◆ **Required work**
Counting only lines that contain "stored", how many are there in the records below? Give the figure alone.

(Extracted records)
((
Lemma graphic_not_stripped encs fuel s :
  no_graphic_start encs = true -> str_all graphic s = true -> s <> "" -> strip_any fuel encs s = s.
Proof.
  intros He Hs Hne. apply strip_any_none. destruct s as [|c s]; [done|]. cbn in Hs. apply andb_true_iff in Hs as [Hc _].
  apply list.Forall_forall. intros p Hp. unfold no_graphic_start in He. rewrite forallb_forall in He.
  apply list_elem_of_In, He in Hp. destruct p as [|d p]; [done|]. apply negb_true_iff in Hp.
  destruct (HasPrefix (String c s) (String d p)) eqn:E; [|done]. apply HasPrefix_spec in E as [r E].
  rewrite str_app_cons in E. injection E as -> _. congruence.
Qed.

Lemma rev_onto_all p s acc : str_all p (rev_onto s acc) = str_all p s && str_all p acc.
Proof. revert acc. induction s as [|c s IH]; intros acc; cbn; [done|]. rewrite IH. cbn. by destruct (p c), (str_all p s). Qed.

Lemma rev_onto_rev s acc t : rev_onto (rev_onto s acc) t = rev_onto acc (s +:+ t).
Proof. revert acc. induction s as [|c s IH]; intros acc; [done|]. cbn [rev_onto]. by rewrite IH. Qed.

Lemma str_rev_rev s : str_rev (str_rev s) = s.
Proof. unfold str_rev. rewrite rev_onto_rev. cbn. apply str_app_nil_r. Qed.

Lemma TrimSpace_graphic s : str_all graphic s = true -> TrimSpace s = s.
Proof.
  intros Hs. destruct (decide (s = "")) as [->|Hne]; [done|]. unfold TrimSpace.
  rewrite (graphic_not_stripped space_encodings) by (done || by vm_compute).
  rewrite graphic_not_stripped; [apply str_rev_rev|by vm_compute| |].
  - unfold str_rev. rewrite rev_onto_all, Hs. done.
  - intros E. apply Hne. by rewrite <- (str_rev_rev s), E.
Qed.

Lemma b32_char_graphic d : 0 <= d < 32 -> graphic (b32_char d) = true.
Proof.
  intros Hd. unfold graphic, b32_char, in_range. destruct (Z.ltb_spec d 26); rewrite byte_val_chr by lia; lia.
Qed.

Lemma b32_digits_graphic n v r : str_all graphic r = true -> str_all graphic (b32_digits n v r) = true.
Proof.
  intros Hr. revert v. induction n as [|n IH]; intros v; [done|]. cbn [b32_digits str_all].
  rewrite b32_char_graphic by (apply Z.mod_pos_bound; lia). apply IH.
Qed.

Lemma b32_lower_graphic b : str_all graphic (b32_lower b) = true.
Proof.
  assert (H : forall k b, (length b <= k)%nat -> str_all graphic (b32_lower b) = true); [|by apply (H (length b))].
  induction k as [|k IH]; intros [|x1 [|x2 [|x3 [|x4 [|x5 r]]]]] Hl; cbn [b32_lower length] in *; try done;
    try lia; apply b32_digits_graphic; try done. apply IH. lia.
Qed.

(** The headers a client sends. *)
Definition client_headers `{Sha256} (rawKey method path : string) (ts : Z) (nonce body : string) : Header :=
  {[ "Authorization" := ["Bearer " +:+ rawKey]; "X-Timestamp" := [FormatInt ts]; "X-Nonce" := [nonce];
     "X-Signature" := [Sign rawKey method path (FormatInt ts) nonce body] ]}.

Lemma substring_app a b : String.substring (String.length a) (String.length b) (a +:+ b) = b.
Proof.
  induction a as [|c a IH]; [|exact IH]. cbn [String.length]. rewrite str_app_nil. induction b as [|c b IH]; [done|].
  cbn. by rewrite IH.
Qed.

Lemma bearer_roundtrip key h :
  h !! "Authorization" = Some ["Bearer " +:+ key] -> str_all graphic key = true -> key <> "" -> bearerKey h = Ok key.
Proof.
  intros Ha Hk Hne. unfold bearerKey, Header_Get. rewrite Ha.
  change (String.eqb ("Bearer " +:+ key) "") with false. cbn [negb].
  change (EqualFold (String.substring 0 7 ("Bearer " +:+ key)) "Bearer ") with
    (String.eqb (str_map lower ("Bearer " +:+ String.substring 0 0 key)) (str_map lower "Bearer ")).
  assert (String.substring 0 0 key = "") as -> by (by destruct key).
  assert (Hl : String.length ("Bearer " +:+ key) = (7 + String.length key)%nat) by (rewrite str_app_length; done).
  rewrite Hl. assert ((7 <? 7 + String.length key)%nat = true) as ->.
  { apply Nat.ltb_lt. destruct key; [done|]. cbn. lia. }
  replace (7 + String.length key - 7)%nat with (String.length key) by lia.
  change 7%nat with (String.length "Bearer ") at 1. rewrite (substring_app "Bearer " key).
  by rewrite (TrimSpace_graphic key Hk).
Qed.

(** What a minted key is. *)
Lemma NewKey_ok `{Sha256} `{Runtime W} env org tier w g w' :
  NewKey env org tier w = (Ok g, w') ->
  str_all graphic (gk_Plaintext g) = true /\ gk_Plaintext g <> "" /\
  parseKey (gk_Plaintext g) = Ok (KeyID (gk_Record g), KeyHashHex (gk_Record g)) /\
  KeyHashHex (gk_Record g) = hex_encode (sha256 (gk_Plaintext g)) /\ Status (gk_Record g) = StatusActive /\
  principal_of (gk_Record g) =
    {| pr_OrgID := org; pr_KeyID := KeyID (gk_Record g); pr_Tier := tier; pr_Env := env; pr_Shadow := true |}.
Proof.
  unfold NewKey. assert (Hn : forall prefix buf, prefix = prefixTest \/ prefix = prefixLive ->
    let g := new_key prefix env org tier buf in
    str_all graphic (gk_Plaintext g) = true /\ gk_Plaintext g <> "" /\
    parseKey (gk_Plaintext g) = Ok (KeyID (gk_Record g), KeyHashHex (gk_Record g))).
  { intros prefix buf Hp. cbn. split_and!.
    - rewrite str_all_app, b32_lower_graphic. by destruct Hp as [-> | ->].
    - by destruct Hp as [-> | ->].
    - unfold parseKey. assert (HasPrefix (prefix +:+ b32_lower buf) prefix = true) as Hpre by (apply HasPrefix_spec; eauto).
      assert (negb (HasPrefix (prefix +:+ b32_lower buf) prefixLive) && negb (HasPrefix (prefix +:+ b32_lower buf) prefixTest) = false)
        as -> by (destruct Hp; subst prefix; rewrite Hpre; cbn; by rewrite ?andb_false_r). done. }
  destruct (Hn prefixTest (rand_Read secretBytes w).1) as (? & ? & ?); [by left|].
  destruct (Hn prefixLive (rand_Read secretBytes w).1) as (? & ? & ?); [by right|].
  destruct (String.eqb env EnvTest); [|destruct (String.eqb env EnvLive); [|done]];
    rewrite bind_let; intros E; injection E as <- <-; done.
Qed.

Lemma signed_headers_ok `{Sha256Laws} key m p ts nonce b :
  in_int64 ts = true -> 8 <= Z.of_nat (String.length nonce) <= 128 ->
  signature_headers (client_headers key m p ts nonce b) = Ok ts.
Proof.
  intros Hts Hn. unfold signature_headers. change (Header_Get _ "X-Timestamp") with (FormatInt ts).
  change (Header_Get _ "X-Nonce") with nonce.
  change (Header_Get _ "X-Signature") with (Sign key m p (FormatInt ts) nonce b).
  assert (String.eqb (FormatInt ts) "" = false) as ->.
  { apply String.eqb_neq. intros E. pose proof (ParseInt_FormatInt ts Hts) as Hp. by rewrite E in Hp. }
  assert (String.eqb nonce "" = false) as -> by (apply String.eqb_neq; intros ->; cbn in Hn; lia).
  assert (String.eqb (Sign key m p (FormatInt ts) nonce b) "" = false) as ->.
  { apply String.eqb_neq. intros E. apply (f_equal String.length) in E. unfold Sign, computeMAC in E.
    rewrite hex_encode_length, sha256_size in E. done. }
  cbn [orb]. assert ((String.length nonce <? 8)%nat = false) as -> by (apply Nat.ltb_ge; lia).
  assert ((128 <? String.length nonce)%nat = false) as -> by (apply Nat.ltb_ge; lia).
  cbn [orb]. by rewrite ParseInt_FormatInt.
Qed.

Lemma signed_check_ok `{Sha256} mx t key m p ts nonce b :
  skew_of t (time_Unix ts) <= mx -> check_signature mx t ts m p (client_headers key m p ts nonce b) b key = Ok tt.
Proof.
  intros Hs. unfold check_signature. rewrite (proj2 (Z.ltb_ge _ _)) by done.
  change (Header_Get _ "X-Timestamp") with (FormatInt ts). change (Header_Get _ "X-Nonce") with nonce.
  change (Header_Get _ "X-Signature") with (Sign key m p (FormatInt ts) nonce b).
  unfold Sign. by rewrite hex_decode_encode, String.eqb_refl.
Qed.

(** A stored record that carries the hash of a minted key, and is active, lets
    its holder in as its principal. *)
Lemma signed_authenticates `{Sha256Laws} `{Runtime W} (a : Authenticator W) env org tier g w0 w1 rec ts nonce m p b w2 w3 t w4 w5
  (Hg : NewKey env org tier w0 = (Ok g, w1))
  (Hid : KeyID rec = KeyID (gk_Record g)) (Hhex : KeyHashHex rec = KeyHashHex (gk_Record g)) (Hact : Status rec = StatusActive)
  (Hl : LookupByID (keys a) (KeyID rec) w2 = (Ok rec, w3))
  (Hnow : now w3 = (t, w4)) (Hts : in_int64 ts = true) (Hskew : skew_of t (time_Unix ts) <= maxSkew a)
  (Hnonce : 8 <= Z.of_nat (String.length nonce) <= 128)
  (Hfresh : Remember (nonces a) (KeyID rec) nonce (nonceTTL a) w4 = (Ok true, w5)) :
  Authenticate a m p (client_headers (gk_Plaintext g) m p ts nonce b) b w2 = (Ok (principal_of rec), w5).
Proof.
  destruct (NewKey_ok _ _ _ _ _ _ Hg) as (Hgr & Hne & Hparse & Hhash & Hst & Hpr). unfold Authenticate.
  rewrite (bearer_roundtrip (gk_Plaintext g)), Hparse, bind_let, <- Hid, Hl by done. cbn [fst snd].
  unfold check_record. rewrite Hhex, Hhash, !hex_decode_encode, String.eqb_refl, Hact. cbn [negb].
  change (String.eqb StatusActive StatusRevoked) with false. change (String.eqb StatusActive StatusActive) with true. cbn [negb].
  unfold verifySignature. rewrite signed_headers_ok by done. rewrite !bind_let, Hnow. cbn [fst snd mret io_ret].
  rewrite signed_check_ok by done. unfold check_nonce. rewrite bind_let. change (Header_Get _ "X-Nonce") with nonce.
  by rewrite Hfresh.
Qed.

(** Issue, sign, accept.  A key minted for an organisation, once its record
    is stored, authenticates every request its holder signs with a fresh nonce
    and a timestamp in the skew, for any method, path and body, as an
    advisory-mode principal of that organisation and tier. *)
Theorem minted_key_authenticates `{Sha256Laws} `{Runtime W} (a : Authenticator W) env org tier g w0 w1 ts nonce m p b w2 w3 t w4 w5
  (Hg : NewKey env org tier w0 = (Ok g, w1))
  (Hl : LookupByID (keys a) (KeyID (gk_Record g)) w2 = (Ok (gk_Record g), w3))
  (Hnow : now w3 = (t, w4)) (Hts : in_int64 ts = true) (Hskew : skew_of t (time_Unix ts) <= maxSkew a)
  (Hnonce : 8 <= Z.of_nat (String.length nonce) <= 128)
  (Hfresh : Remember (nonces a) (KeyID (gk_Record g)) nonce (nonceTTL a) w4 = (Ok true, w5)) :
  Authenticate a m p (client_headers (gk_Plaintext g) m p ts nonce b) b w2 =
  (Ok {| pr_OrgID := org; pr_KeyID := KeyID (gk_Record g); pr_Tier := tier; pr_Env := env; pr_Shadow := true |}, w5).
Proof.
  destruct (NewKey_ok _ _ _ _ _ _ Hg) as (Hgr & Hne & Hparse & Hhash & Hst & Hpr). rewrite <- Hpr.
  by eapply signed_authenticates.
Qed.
))
◆ **Task answer**
2